Rob Fox

Posted on Feb 27

Your AI Agent Is Available, Fast, and Making Terrible Decisions

#agents #ai #softwareengineering #sre

Your code review bot has 99.9% availability. Median response time is under two seconds. It hasn't thrown an error in weeks.

It's also approving PRs with critical security vulnerabilities, rejecting clean code because it doesn't like the variable names, and your senior engineers are quietly overriding it dozens of times a day. Nobody's tracking that. Nobody even has a dashboard for it.

This is the state of AI reliability in 2026: we're measuring the system, not the judgment.

The Widening Gap

SLOs have been the gold standard for service reliability since the Google SRE handbook popularised them nearly a decade ago. Availability. Latency. Error rate. Throughput. These metrics tell you whether a service is up and responsive. They're essential.

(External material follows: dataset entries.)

(** ** Feeding one frame to an idle parser *)

Lemma el_feed_cons (ctx : el_ctx_t) (byte : Z) (rest : list Z) :
  el_feed ctx (byte :: rest)
  = '(ctx1, calls1) ← el_process_byte ctx byte;
    '(ctx2, calls2) ← el_feed ctx1 rest;
    Some (ctx2, calls1 ++ calls2).
Proof. reflexivity. Qed.

Lemma step_idle_sync om sb mid len k buf crc rf re tf :
  el_process_byte (mk_el_ctx om sb EL_STATE_IDLE mid len k buf crc rf re tf)
    EL_SYNC_BYTE
  = Some (mk_el_ctx om sb EL_STATE_GOT_SYNC mid len k buf 0 rf re tf, []).
Proof. reflexivity. Qed.

Lemma step_got_sync om sb mid len k buf crc rf re tf byte :
  el_process_byte (mk_el_ctx om sb EL_STATE_GOT_SYNC mid len k buf crc rf re tf)
    byte
  = Some (mk_el_ctx om sb EL_STATE_GOT_ID byte len k buf
            (el_crc8_update crc byte) rf re tf, []).
Proof. reflexivity. Qed.

Lemma step_got_id_overflow om sb mid len k buf crc rf re tf byte :
  byte > EL_MAX_PAYLOAD ->
  el_process_byte (mk_el_ctx om sb EL_STATE_GOT_ID mid len k buf crc rf re tf)
    byte
  = Some (mk_el_ctx om sb EL_STATE_IDLE mid byte k buf
            (el_crc8_update crc byte) rf (wrap32 (re + 1)) tf, []).
Proof.
  intros Hb. unfold el_process_byte. ctx_simpl.
  rewrite bool_decide_eq_true_2 by exact Hb. reflexivity.
Qed.

Lemma step_got_id_empty om sb mid len k buf crc rf re tf :
  el_process_byte (mk_el_ctx om sb EL_STATE_GOT_ID mid len k buf crc rf re tf) 0
  = Some (mk_el_ctx om sb EL_STATE_GOT_PAYLOAD mid 0 k buf
            (el_crc8_update crc 0) rf re tf, []).
Proof. reflexivity. Qed.

Lemma step_got_id_payload om sb mid len k buf crc rf re tf byte :
  byte <= EL_MAX_PAYLOAD -> byte <> 0 ->
  el_process_byte (mk_el_ctx om sb EL_STATE_GOT_ID mid len k buf crc rf re tf)
    byte
  = Some (mk_el_ctx om sb EL_STATE_GOT_LEN mid byte 0 buf
            (el_crc8_update crc byte) rf re tf, []).
Proof.
  intros Hb Hnz. unfold el_process_byte. ctx_simpl.
  rewrite bool_decide_eq_false_2 by lia.
  rewrite bool_decide_eq_false_2 by exact Hnz. reflexivity.
Qed.

Lemma step_got_payload om sb mid len k buf crc rf re tf byte :
  el_process_byte
    (mk_el_ctx om sb EL_STATE_GOT_PAYLOAD mid len k buf crc rf re tf) byte
  = Some (if bool_decide (byte = crc) then
            (mk_el_ctx om sb EL_STATE_IDLE mid len k buf crc
               (wrap32 (rf + 1)) re tf,
             match om with Some f => [OnMessage f mid buf len] | None => [] end)
          else
            (mk_el_ctx om sb EL_STATE_IDLE mid len k buf crc rf
               (wrap32 (re + 1)) tf, [])).
Proof.
  unfold el_process_byte. ctx_simpl. case_bool_decide; reflexivity.
Qed.

Lemma el_feed_cons_silent (ctx ctx1 : el_ctx_t) (byte : Z) (rest : list Z) :
  el_process_byte ctx byte = Some (ctx1, []) ->
  el_feed ctx (byte :: rest) = el_feed ctx1 rest.
Proof.
  intros H. rewrite el_feed_cons, H. cbn [mbind option_bind].
  destruct (el_feed ctx1 rest) as [[c t]|]; reflexivity.
Qed.

Lemma el_feed_app_silent (ctx ctx1 : el_ctx_t) (xs ys : list Z) :
  el_feed ctx xs = Some (ctx1, []) ->
  el_feed ctx (xs ++ ys) = el_feed ctx1 ys.
Proof.
  intros H. rewrite el_feed_app, H. cbn [mbind option_bind].
  destruct (el_feed ctx1 ys) as [[c t]|]; reflexivity.
Qed.

Lemma el_feed_one (ctx : el_ctx_t) (byte : Z) :
  el_feed ctx [byte] = el_process_byte ctx byte.
Proof.
  simpl. destruct (el_process_byte ctx byte) as [[c t]|]; simpl;
    [rewrite app_nil_r|]; reflexivity.
Qed.

Lemma el_feed_frame om sb mid0 len0 k0 buf crc0 rf re tf m p x :
  Z.of_nat (length p) <= EL_MAX_PAYLOAD ->
  Z.of_nat (length buf) = EL_MAX_PAYLOAD ->
  el_feed (mk_el_ctx om sb EL_STATE_IDLE mid0 len0 k0 buf crc0 rf re tf)
    (EL_SYNC_BYTE :: frame_body m p ++ [x])
  = Some (after_frame om sb k0 buf rf re tf m p x).
Proof.
  intros Hp Hbuf. unfold frame_body, after_frame.
  change ((m :: Z.of_nat (length p) :: p) ++ [x])
    with (m :: Z.of_nat (length p) :: (p ++ [x])).
  rewrite (el_feed_cons_silent _ _ _ _ (step_idle_sync _ _ _ _ _ _ _ _ _ _)).
  rewrite (el_feed_cons_silent _ _ _ _ (step_got_sync _ _ _ _ _ _ _ _ _ _ _)).
  destruct p as [|b p].
  - change (Z.of_nat (length [])) with 0.
    rewrite (el_feed_cons_silent _ _ _ _ (step_got_id_empty _ _ _ _ _ _ _ _ _ _)).
    cbn [app]. rewrite el_feed_one, step_got_payload, drop_0. reflexivity.
  - erewrite el_feed_cons_silent
      by (apply step_got_id_payload; cbn [length] in *; lia).
    erewrite el_feed_app_silent.
    2:{ rewrite el_feed_payload
          by (cbn [length] in *; unfold EL_MAX_PAYLOAD in *; lia).
        rewrite bool_decide_eq_true_2 by lia. reflexivity. }
    rewrite el_feed_one, step_got_payload.
    replace (0 + Z.of_nat (length (b :: p))) with (Z.of_nat (length (b :: p)))
      by lia.
    reflexivity.
Qed.

(** ** The frame encoder *)

Lemma el_send_ok (ctx : el_ctx_t) (sink : fnptr) (m : Z)
    (payload : option (list Z)) (p : list Z) :
  send_bytes ctx = Some sink ->
  payload_bytes payload (Z.of_nat (length p)) p ->
  Z.of_nat (length p) <= EL_MAX_PAYLOAD ->
  el_send ctx m payload (Z.of_nat (length p))
  = Some (true, set_tx_frames ctx (wrap32 (tx_frames ctx + 1)),
          [SendBytes sink
             (EL_SYNC_BYTE :: frame_body m p
                ++ fold_left el_crc8_update (frame_body m p) 0
                   :: replicate (250 - length p) 0)
             (Z.of_nat (length p) + 4)]).
Proof.
  intros Hs [_ Hpa] Hlen. unfold el_send. rewrite Hs.
  unfold EL_MAX_PAYLOAD in *.
  rewrite bool_decide_eq_false_2 by lia.
  assert (bool_decide (Z.of_nat (length p) > 0) && bool_decide (payload = None)
          = false) as ->.
  { destruct Hpa as [-> | (src & -> & _)]; [reflexivity | apply andb_false_r]. }
  change (replicate (Z.to_nat (EL_FRAME_OVERHEAD + 250)) 0)
    with (0 :: 0 :: 0 :: replicate 251 0).
  remember (replicate 251 0) as tail eqn:Htail.
  assert (length tail = 251%nat) as Hlt by (subst tail; apply length_replicate).
  change (wrap8 (0 + 1)) with 1. change (wrap8 (1 + 1)) with 2.
  change (wrap8 (2 + 1)) with 3.
  rewrite store_in_range by (cbn [length]; lia). cbn [mbind option_bind].
  change (<[Z.to_nat 0:=EL_SYNC_BYTE]> (0 :: 0 :: 0 :: tail))
    with (EL_SYNC_BYTE :: 0 :: 0 :: tail).
  rewrite store_in_range by (cbn [length]; lia). cbn [mbind option_bind].
  change (<[Z.to_nat 1:=m]> (EL_SYNC_BYTE :: 0 :: 0 :: tail))
    with (EL_SYNC_BYTE :: m :: 0 :: tail).
  rewrite store_in_range by (cbn [length]; lia). cbn [mbind option_bind].
  change (<[Z.to_nat 2:=Z.of_nat (length p)]> (EL_SYNC_BYTE :: m :: 0 :: tail))
    with (EL_SYNC_BYTE :: m :: Z.of_nat (length p) :: tail).
  set (frame3 := EL_SYNC_BYTE :: m :: Z.of_nat (length p) :: tail).
  assert ((if bool_decide (Z.of_nat (length p) > 0)
           then src ← payload;
                frame ← memcpy frame3 3 src (Z.of_nat (length p));
                Some (frame, wrap8 (3 + Z.of_nat (length p)))
           else Some (frame3, 3))
          = Some (EL_SYNC_BYTE :: frame_body m p ++ drop (length p) tail,
                  3 + Z.of_nat (length p))) as ->.
  { case_bool_decide as Hpos.
    - destruct Hpa as [Hz | (src & -> & Hview)]; [lia|].
      assert (length p <= length src)%nat as Hsrc.
      { rewrite Hview at 1. unfold view. rewrite length_take. lia. }
      cbn [mbind option_bind]. unfold memcpy.
      rewrite bool_decide_eq_true_2 by (subst frame3; cbn [length]; lia).
      cbn [mbind option_bind]. rewrite wrap8_small by lia.
      change (take (Z.to_nat (Z.of_nat (length p))) src)
        with (view src (Z.of_nat (length p))).
      rewrite <- Hview.
      replace (Z.to_nat (3 + Z.of_nat (length p)))
        with (S (S (S (length p)))) by lia.
      reflexivity.
    - assert (p = []) as -> by (destruct p; [reflexivity|simpl in Hpos; lia]).
      reflexivity. }
  cbn [mbind option_bind]. clear frame3.
  assert (length (frame_body m p) = S (S (length p))) as Hfb by reflexivity.
  change (drop 1 (EL_SYNC_BYTE :: frame_body m p ++ drop (length p) tail))
    with (frame_body m p ++ drop (length p) tail).
  rewrite el_crc8_fold by (rewrite length_app, length_drop, Hfb; lia).
  cbn [mbind option_bind]. unfold view.
  replace (Z.to_nat (2 + Z.of_nat (length p))) with (length (frame_body m p))
    by (rewrite Hfb; lia).
  rewrite take_app_length.
  set (crc := fold_left el_crc8_update (frame_body m p) 0).
  rewrite store_in_range
    by (cbn [length]; rewrite length_app, length_drop, Hfb; lia).
  cbn [mbind option_bind].
  rewrite wrap8_small by lia.
  replace (Z.to_nat (3 + Z.of_nat (length p)))
    with (S (length (frame_body m p) + 0)) by (rewrite Hfb; lia).
  change (<[S ?n := ?x]> (?a :: ?l)) with (a :: <[n := x]> l). rewrite insert_app_r.
  subst tail. rewrite drop_replicate.
  replace (251 - length p)%nat with (S (250 - length p)) by lia.
  cbn [replicate insert list_insert].
  do 4 f_equal. lia.
Qed.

They're also completely insufficient for AI systems that make decisions.

Consider the systems being deployed right now: code-review bots that approve or reject PRs, content moderators that publish or flag posts, fraud detectors that allow or block transactions, triage agents that route incidents to teams. These are binary decision-makers embedded in critical workflows.

Every existing observability tool monitors the same things: token usage, latency, cost per request, trace depth, error rates. Langfuse, Arize Phoenix, Datadog LLM Observability, LangSmith, Braintrust: they all give you operational metrics. Some offer evaluation frameworks. None of them answer the question that actually matters: is this agent making good decisions in production, right now, continuously?

That's the gap. And it's growing wider every week as teams deploy more autonomous systems into production.

What a Judgment SLO Looks Like

I've been building reliability tooling for a while now, first NthLayer, then the OpenSRM specification. The further I get into AI systems, the more I realise we need a new category of SLO entirely. Not a replacement for availability and latency, but an addition to them.

I'm calling them judgment SLOs. They measure decision quality the same way traditional SLOs measure system health: as a target, over a window, with an error budget.

The key insight is that you don't need ground-truth labels to measure decision quality. You need human overrides. This is the Human-in-the-Loop (HITL) that you've likely read about in many AI articles and whitepapers.

Reversal Rate: The Metric That Already Exists in Your Data

Every AI decision system with a human in the loop already has this signal. The AI says approve, a human says reject. The AI flags content, a human unflags it. The AI blocks a transaction, a human allows it through. These are reversals, meaning cases where a human reviewed the AI's decision and disagreed with the action it took.

Reversal rate is the percentage of AI decisions that get overridden by humans within an observation window:

reversal_rate = human_overrides / total_ai_decisions (over observation_period)

This metric is powerful for three reasons. First, it requires zero labelling infrastructure. You don't need a ground-truth dataset. You don't need an ML pipeline. You just need to track two events: 'AI made a decision' and 'human changed it.' Second, it uses human judgment as the quality signal. In most production systems, when a human overrides an AI, the human is right. Not always, but often enough that the override rate is a meaningful quality indicator. Third, it's measurable today. If you have any kind of human review process, you already have this data. You're just not treating it as an SLO.

The following is what a judgment SLO looks like in an OpenSRM manifest:

apiVersion: opensrm/v1
kind: ServiceReliabilityManifest
metadata:
  name: code-review-bot
spec:
  type: ai-gate
  slos:
    availability:
      target: 0.999
      window: 30d
    latency:
      p99: 45s
      target: 0.99
    judgment:
      reversal:
        rate:
          target: 0.05       # 5% of decisions overridden by humans
          window: 30d
          observation_period: 24h
        high_confidence_failure:
          target: 0.02       # 2% confident-and-wrong
          window: 30d
          confidence_threshold: 0.9

The observation_period matters. A decision isn't considered 'final' until humans have had time to review it. For a code-review bot, 24 hours is reasonable. For a fraud detector, it might be minutes. For a content moderator, it could be a week. The period defines how long you wait before counting a decision as uncontested.

Beyond Reversal Rate: High-Confidence Failure

Reversal rate is the foundation, but it has a blind spot: it only captures cases where humans actually review the decision. If your AI approves something with high confidence and nobody looks at it, a bad decision goes unmeasured.

That's where high-confidence failure (HCF) comes in. HCF tracks cases where the AI was confident and wrong, meaning decisions made above a specified confidence threshold that were subsequently reversed.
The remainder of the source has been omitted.